(YOUR OBJECTIVE)
In the records below, the line with "(* ===== verification/GuestSink.v ===== *)" opens the range and the line with "gs_calls : Z;" closes it; print that range exactly and nothing else.

====

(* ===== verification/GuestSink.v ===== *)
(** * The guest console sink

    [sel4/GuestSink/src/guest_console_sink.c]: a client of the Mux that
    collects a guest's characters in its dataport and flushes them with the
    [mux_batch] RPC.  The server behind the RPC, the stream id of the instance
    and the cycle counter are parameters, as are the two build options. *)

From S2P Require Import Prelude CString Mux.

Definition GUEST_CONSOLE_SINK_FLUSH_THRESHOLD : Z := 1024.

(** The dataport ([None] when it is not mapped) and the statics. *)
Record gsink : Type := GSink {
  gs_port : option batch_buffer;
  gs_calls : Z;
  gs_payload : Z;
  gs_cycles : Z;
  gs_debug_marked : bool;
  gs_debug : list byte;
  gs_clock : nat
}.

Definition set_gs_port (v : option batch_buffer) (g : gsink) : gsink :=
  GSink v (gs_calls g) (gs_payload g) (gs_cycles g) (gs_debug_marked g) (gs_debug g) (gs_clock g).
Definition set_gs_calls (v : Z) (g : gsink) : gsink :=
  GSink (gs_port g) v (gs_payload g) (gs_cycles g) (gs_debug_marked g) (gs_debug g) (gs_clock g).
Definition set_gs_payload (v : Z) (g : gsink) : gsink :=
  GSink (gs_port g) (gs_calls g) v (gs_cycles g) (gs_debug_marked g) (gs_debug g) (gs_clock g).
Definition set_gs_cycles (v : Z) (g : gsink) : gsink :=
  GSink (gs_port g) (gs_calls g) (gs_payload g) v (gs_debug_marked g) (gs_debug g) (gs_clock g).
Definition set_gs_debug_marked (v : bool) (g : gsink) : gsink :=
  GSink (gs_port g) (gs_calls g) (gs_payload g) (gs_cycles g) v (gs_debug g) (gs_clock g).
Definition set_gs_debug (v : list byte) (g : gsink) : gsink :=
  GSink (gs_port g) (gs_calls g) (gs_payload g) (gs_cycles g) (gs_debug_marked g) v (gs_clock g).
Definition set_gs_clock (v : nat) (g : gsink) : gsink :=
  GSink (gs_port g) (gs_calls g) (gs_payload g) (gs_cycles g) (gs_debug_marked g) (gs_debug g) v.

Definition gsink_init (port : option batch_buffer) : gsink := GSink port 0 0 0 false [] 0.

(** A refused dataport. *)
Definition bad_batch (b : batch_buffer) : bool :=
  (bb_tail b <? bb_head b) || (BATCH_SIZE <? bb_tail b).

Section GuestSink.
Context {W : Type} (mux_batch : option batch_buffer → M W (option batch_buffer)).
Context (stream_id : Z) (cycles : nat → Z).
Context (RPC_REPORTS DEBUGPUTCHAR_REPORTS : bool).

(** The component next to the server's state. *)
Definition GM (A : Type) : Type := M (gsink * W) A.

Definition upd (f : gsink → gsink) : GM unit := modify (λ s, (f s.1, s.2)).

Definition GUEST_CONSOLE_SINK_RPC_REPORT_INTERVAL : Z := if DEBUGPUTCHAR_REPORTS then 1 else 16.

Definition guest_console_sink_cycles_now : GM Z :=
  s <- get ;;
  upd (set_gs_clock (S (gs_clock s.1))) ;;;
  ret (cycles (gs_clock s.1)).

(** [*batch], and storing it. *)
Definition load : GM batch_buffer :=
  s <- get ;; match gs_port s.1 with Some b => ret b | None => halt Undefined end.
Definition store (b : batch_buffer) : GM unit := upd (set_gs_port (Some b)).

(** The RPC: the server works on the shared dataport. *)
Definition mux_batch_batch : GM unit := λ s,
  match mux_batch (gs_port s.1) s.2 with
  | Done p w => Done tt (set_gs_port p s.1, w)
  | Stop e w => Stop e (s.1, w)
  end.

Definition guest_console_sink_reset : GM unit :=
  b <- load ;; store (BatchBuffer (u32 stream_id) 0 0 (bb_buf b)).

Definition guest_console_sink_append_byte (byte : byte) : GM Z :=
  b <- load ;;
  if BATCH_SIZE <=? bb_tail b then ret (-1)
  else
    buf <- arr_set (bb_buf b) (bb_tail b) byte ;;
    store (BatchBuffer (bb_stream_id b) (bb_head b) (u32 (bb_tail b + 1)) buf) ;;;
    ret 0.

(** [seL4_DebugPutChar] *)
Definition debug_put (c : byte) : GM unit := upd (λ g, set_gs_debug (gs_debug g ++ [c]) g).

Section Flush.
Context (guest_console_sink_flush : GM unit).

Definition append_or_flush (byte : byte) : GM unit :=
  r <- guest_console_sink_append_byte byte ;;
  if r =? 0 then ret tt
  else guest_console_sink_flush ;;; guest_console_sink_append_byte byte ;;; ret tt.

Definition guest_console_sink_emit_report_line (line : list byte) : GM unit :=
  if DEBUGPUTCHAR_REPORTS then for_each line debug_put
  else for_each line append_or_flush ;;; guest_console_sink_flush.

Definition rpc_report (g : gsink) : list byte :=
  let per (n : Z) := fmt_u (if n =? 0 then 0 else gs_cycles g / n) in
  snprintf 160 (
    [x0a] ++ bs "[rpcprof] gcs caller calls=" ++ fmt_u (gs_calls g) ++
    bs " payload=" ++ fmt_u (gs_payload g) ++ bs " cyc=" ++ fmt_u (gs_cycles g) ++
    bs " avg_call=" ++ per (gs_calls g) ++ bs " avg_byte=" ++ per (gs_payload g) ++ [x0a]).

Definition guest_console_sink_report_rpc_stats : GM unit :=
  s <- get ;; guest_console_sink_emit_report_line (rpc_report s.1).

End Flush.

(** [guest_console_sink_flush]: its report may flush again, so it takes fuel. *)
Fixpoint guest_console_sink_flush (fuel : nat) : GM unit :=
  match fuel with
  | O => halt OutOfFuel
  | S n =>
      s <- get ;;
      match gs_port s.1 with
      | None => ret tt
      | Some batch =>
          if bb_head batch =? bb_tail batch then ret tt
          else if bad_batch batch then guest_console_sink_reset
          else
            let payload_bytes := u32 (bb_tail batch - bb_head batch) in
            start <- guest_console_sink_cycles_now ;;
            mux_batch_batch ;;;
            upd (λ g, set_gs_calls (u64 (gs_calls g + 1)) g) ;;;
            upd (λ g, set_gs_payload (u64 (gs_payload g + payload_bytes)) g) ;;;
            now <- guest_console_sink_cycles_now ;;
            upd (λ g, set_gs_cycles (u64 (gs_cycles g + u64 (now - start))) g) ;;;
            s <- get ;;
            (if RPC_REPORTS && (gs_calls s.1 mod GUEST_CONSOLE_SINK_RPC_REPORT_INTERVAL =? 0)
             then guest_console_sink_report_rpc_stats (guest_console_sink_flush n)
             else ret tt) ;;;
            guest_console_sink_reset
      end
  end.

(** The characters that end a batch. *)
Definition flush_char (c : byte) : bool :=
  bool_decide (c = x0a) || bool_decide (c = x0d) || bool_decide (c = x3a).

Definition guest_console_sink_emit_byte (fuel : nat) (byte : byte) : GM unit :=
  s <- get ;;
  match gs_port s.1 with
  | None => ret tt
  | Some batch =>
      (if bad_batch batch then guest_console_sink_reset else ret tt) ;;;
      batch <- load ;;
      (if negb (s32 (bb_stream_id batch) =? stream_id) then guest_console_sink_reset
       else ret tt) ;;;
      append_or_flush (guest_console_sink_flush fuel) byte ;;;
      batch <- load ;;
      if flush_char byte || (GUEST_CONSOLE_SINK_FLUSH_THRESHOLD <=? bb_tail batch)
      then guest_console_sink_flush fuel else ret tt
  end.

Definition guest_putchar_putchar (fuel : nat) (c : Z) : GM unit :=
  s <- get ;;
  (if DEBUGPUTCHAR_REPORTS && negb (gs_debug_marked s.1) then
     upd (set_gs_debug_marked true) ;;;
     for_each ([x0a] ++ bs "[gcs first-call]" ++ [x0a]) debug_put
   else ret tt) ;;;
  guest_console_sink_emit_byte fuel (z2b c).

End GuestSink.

====

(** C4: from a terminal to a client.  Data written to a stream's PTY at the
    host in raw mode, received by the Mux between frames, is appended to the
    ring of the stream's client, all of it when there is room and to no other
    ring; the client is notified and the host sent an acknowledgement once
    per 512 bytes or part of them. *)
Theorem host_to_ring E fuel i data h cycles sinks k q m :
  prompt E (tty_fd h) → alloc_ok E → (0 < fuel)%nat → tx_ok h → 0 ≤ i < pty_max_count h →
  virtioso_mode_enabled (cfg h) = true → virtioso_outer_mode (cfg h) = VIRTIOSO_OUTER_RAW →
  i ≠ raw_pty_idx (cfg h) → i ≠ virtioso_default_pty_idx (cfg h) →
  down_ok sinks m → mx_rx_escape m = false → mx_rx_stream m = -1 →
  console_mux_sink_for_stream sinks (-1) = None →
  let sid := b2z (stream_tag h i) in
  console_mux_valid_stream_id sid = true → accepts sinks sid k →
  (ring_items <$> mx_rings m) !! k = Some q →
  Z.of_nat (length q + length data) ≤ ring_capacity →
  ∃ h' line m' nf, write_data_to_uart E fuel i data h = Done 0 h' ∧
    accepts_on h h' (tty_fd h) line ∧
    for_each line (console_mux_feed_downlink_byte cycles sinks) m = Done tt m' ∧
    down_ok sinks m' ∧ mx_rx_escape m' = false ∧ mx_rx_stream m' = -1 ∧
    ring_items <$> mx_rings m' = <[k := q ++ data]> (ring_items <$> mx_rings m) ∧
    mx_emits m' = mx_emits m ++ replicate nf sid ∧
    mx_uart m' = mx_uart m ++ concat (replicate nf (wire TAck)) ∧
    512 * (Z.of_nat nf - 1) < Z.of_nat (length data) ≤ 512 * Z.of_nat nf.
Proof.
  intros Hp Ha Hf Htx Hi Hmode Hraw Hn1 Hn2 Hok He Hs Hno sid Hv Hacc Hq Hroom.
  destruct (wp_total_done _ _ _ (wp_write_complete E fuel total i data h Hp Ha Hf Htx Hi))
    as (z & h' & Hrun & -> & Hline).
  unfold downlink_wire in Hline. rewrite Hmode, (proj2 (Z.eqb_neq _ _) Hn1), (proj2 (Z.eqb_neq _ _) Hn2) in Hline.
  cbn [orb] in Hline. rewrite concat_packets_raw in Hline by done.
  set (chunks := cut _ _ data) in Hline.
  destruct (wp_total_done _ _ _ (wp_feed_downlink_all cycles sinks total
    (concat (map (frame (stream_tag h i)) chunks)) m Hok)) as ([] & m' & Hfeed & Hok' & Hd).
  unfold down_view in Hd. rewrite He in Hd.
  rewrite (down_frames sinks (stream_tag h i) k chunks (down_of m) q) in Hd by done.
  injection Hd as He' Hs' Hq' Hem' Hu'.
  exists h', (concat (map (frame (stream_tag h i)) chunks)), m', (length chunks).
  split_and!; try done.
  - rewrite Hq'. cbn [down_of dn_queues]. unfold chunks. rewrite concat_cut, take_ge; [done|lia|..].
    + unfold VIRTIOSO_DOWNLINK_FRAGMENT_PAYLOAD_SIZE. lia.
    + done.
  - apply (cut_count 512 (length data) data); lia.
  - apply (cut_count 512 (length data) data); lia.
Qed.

====

(RESULT BELOW)
(* ===== verification/GuestSink.v ===== *)
(** * The guest console sink

    [sel4/GuestSink/src/guest_console_sink.c]: a client of the Mux that
    collects a guest's characters in its dataport and flushes them with the
    [mux_batch] RPC.  The server behind the RPC, the stream id of the instance
    and the cycle counter are parameters, as are the two build options. *)

From S2P Require Import Prelude CString Mux.

Definition GUEST_CONSOLE_SINK_FLUSH_THRESHOLD : Z := 1024.

(** The dataport ([None] when it is not mapped) and the statics. *)
Record gsink : Type := GSink {
  gs_port : option batch_buffer;
  gs_calls : Z;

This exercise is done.